In June of 2008, solar power looked poised to conquer the world. The 12 largest manufacturers had a combined market value of about $US70 billion ($67.9 billion), according to Sanford C. Bernstein. Today, they are worth about $US6.4 billion. One of them, Germany’s Q-Cells, filed for bankruptcy just last week. On the same day First Solar, worth more than $US20 billion in 2008, saw its stock drop by almost 8 per cent. The company is now worth less than $US2 billion.

First Solar has suffered several setbacks recently, one being having to budget more money for warranty provisions because its solar modules may suffer “increased failure rates in hot climates”, which seems contradictory to the purpose of the systems and the climates of the regions where they are popular.

The more pressing issue for First Solar and other major manufacturers is a structural shift in the industry. In 2008, various governments, particularly in Europe, offered generous subsidies to encourage the change to solar power; carbon caps in the US seemed not far off; and financing flowed easily. System manufacturers were expanding rapidly and lowering costs to make solar power competitive with rival sources such as coal and natural gas.

One financial crisis later, public subsidies and private financing are far tighter. In the US, shale gas has upended the economics of electricity. Citigroup believes that even at an installed cost of $US1.50 per watt for new projects, and even in the sunniest regions, solar is unable to compete with natural gas a low cost of $US5 per million British thermal units. Right now, gas costs less than half that and even utility-scale US solar projects cost well north of $US2 per watt.

Still, the solar-power industry has successfully cut the cost of equipment. The problem is how this was achieved. All those enticing subsidies attracted competitors, particularly from China. The result is an industry that will likely end the year with the capacity to build 40 gigawatt’s (GW) of solar modules, according to Citi – which also estimates demand this year of just 24GW. The bank doesn’t expect annual demand to hit 40GW anytime this decade.

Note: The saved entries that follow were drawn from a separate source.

(** X1. [ReplaceColor] on an image with well-formed bounds, whose pixels
    are [color.RGBA] or [color.NRGBA] values, returns a packed buffer of the
    same bounds. Inside the bounds a pixel is the conversion of [to] where
    [img.At] reports a value [==] to [from] (same dynamic type, same fields) at
    a coordinate among the 0 .. Dx-1, 0 .. Dy-1 that the loops visit, and
    the conversion of the image's pixel everywhere else. *)
Theorem ReplaceColor_pixels (img : Image) (from to : Color) :
  wellFormed (Image_Bounds img) ->
  exists newImg,
    ReplaceColor img from to = Some newImg
    /\ image.packed newImg
    /\ image.Bounds newImg = Image_Bounds img
    /\ forall x y,
         image.RGBA_At newImg x y
         = if image.Point_In x y (Image_Bounds img)
           then if inZeroBox (Image_Bounds img) x y
                   && bool_decide (Image_At img x y = from)
                then rgbaModel to
                else rgbaModel (Image_At img x y)
           else color.zero.
Proof.
  intros [Hx Hy]. unfold ReplaceColor.
  destruct (NewRGBA_is_Some _ Hx Hy) as [e0 He0]. rewrite He0. simpl.
  pose proof (NewRGBA_packed _ _ He0) as Hp0.
  pose proof (NewRGBA_Rect _ _ He0) as Hr0.
  destruct (drawSrc_spec e0 img Hp0) as (Hp1 & Hr1 & Hat1).
  rewrite Hr0 in Hp1, Hr1, Hat1.
  set (e1 := drawSrc e0 (Image_Bounds img) img) in *.
  rewrite (foldl_prod (fun newImg x y =>
             if bool_decide (Image_At img x y = from)
             then image.RGBA_Set newImg x y (rgbaModel to) else newImg)).
  destruct (set_cells (fun x y => bool_decide (Image_At img x y = from))
              (fun _ _ => rgbaModel to)
              (list_prod (seqZ 0 (image.Dx (Image_Bounds img)))
                         (seqZ 0 (image.Dy (Image_Bounds img)))) e1 Hp1)
    as (Hp2 & Hr2 & Hat2).
  eexists. split; [reflexivity|]. split; [exact Hp2|].
  split; [unfold image.Bounds in *; congruence|]. intros x y.
  rewrite Hat2, Hat1, Hr1, (NewRGBA_At _ _ x y He0).
  assert (bool_decide ((x, y) ∈ list_prod (seqZ 0 (image.Dx (Image_Bounds img)))
                                  (seqZ 0 (image.Dy (Image_Bounds img))))
          = inZeroBox (Image_Bounds img) x y) as ->.
  { unfold inZeroBox. apply bool_decide_as.
    rewrite elem_of_list_prod, !elem_of_seqZ, !andb_true_iff, !Z.leb_le, !Z.ltb_lt.
    lia. }
  destruct (image.Point_In x y (Image_Bounds img)) eqn:Hin.
  - rewrite andb_true_r. reflexivity.
  - rewrite andb_false_r. reflexivity.
Qed.

(** Red for yellow in an [*image.NRGBA] whose pixel is opaque red, with
    [from] given as a [color.RGBA]: the pixel is no [color.RGBA], nothing is
    replaced, and the copy is red. *)
Lemma ReplaceColor_pixels_witness :
  exists newImg,
    ReplaceColor nrgbaPixel (Color_RGBA sample.red) (Color_RGBA sample.yellow)
      = Some newImg
    /\ image.RGBA_At newImg 0 0 = sample.red.
Proof.
  destruct (ReplaceColor_pixels nrgbaPixel (Color_RGBA sample.red)
              (Color_RGBA sample.yellow))
    as (newImg & Hrun & _ & _ & Hat); [split; vm_compute; discriminate|].
  exists newImg. split; [exact Hrun|]. exact (Hat 0 0).
Defined.

(** Two packed buffers over the same well-formed rectangle that agree on
    every pixel inside it are the same buffer. *)
Lemma packed_ext (a b : image.RGBA) :
  image.packed a -> image.packed b ->
  image.RGBA_Rect a = image.RGBA_Rect b -> wellFormed (image.RGBA_Rect a) ->
  (forall x y, image.Point_In x y (image.RGBA_Rect a) = true ->
               image.RGBA_At a x y = image.RGBA_At b x y) ->
  a = b.
Proof.
  destruct a as [pa sa ra], b as [pb sb rb].
  intros [Hsa Hla] [Hsb Hlb] Hr [Hx Hy] Hat. simpl in *. subst rb sa sb.
  f_equal.
  apply list_eq. intros i.
  destruct (decide (i < length pa)%nat) as [Hi|Hi].
  - set (w := image.Dx ra) in *. set (h := image.Dy ra) in *.
    assert (Hw : 0 < w) by nia.
    pose (x := image.X (image.Min ra) + Z.of_nat i mod w).
    pose (y := image.Y (image.Min ra) + Z.of_nat i / w).
    pose proof (Z.mod_pos_bound (Z.of_nat i) w Hw) as Hm.
    pose proof (Z.div_mod (Z.of_nat i) w ltac:(lia)) as Hdm.
    assert (Hd : 0 <= Z.of_nat i / w < h).
    { split; [apply Z.div_pos; lia|]. apply Z.div_lt_upper_bound; [lia|]. nia. }
    assert (Hin : image.Point_In x y ra = true).
    { apply Point_In_spec. unfold x, y, w, h, image.Dx, image.Dy in *. lia. }
    specialize (Hat x y Hin). unfold image.RGBA_At in Hat. simpl in Hat.
    rewrite Hin in Hat. unfold image.RGBA_PixOffset in Hat. simpl in Hat.
    replace (Z.to_nat ((y - image.Y (image.Min ra)) * w
                       + (x - image.X (image.Min ra)))) with i in Hat
      by (unfold x, y; nia).
    destruct (lookup_lt_is_Some_2 pa i Hi) as [ca Hca].
    destruct (lookup_lt_is_Some_2 pb i ltac:(lia)) as [cb Hcb].
    rewrite Hca, Hcb in Hat. simpl in Hat. rewrite Hca, Hcb. congruence.
  - rewrite !lookup_ge_None_2 by lia. reflexivity.
Qed.

(** X2. On an image whose pixels are all [color.RGBA] values, as those of
    an [*image.RGBA] are, and whose bounds are well formed and start at the
    origin, [ReplaceColor] replaces every pixel [==] to [from]: inside the
    bounds the result has the conversion of [to] where the image has
    [from] and the image's pixel elsewhere, and when the conversion of [to]
    is not [==] to [from] no pixel of the result is. *)
Theorem ReplaceColor_at_origin (img : Image) (from to : Color) :
  rgbaPixels img ->
  atOrigin (Image_Bounds img) -> wellFormed (Image_Bounds img) ->
  Color_RGBA (rgbaModel to) <> from ->
  exists newImg,
    ReplaceColor img from to = Some newImg
    /\ forall x y,
         image.Point_In x y (Image_Bounds img) = true ->
         Color_RGBA (image.RGBA_At newImg x y) <> from
         /\ Color_RGBA (image.RGBA_At newImg x y)
            = if bool_decide (Image_At img x y = from)
              then Color_RGBA (rgbaModel to)
              else Image_At img x y.
Proof.
  intros Hrgba [Ox Oy] Hwf Hne.
  destruct (ReplaceColor_pixels img from to Hwf) as (newImg & Hrun & _ & _ & Hat).
  exists newImg. split; [exact Hrun|]. intros x y Hin.
  assert (Hbox : inZeroBox (Image_Bounds img) x y = true).
  { apply Point_In_spec in Hin. unfold inZeroBox, image.Dx, image.Dy.
    rewrite !andb_true_iff, !Z.leb_le, !Z.ltb_lt. lia. }
  rewrite Hat, Hin, Hbox. simpl.
  destruct (bool_decide (Image_At img x y = from)) eqn:E.
  - split; [exact Hne|reflexivity].
  - apply bool_decide_eq_false in E.
    destruct (Hrgba x y) as [c Hc]. rewrite Hc in E |- *. simpl.
    split; [exact E|reflexivity].
Qed.

Lemma Image_of_RGBA_rgbaPixels (p : image.RGBA) : rgbaPixels (Image_of_RGBA p).
Proof. intros x y. eexists. reflexivity. Qed.

Lemma ReplaceColor_at_origin_witness :
  exists newImg,
    ReplaceColor (Image_of_RGBA sample.dot) (Color_RGBA sample.red)
      (Color_RGBA sample.yellow) = Some newImg
    /\ image.RGBA_At newImg 1 1 = sample.yellow
    /\ image.RGBA_At newImg 0 0 = sample.none.
Proof.
  destruct (ReplaceColor_at_origin (Image_of_RGBA sample.dot)
              (Color_RGBA sample.red) (Color_RGBA sample.yellow))
    as (newImg & Hrun & Hat);
    [ apply Image_of_RGBA_rgbaPixels | split; reflexivity
    | split; vm_compute; discriminate | discriminate |].
  exists newImg. split; [exact Hrun|].
  destruct (Hat 1 1 eq_refl) as [_ H1]. destruct (Hat 0 0 eq_refl) as [_ H0].
  simpl in H1, H0. injection H1 as H1. injection H0 as H0. auto.
Defined.

(** X3. On an image whose pixels are all [color.RGBA] values
    [ReplaceColor] is idempotent: replacing [from] by [to] in its own
    result, an [*image.RGBA], changes nothing, whatever the bounds of the
    image. *)
Theorem ReplaceColor_idempotent (img : Image) (newImg : image.RGBA)
  (from to : Color) :
  rgbaPixels img -> wellFormed (Image_Bounds img) ->
  ReplaceColor img from to = Some newImg ->
  ReplaceColor (Image_of_RGBA newImg) from to = Some newImg.
Proof.
  intros Hrgba Hwf Hrun.
  destruct (ReplaceColor_pixels img from to Hwf)
    as (r1 & Hrun1 & Hp1 & Hb1 & Hat1).
  rewrite Hrun in Hrun1. injection Hrun1 as <-.
  assert (Hwf1 : wellFormed (Image_Bounds (Image_of_RGBA newImg)))
    by (simpl; rewrite Hb1; exact Hwf).
  destruct (ReplaceColor_pixels (Image_of_RGBA newImg) from to Hwf1)
    as (r2 & Hrun2 & Hp2 & Hb2 & Hat2).
  rewrite Hrun2. f_equal. simpl in Hb2, Hat2. unfold image.Bounds in *.
  apply packed_ext; [exact Hp2|exact Hp1|exact Hb2|rewrite Hb2; exact Hwf1|].
  intros x y Hin. rewrite Hat2. rewrite Hb2 in Hin. rewrite Hin.
  destruct (inZeroBox (image.RGBA_Rect newImg) x y) eqn:Hbox; [|reflexivity].
  simpl. destruct (bool_decide (Color_RGBA (image.RGBA_At newImg x y) = from))
    eqn:E; [|reflexivity].
  apply bool_decide_eq_true in E. rewrite Hat1 in E |- *.
  rewrite Hb1 in Hin, Hbox. rewrite Hin, Hbox in *. simpl in *.
  destruct (bool_decide (Image_At img x y = from)) eqn:E'; [reflexivity|].
  apply bool_decide_eq_false in E'. destruct (Hrgba x y) as [c Hc].
  rewrite Hc in E, E'. simpl in E. contradiction.
Qed.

This oversupply is driving down prices for solar panels. Bernstein puts the compound annual decline at 32 per cent between 2007 and 2011, noting that this number is not dissimilar to the decline of the price of computer memory, which has fallen at an annual compound rate of 33.4 per cent since 1974.

Such falls are great for the technology as it expands the available market. But with the resulting focus increasingly on price, firms involved are disadvantaged as the economic benefits leak away to others. Falling profit margins and share prices – as well as bankruptcies – are the unfortunate result.

Another analogy can be drawn with the US exploration and production sector, which did excellently to develop lots of natural-gas reserves. But the consequent oversupply has damaged the economics of the business. Value is accruing instead to those who transport and use the fuel.

The bull case for solar power is that when prices drop low enough to compete without the aid of government subsidies, the resulting expansion of demand will further the industry’s fortunes.

The victors will not necessarily be the pioneers we are familiar with today. Rather, they will likely be companies large enough to compete on price and absorb the inevitable losses that afflict most manufacturing industries that are prone to bouts of superfluity. A smaller group of large companies such as General Electric, for example, look more like the long-term winners as solar power eventually finds its place in the spotlight.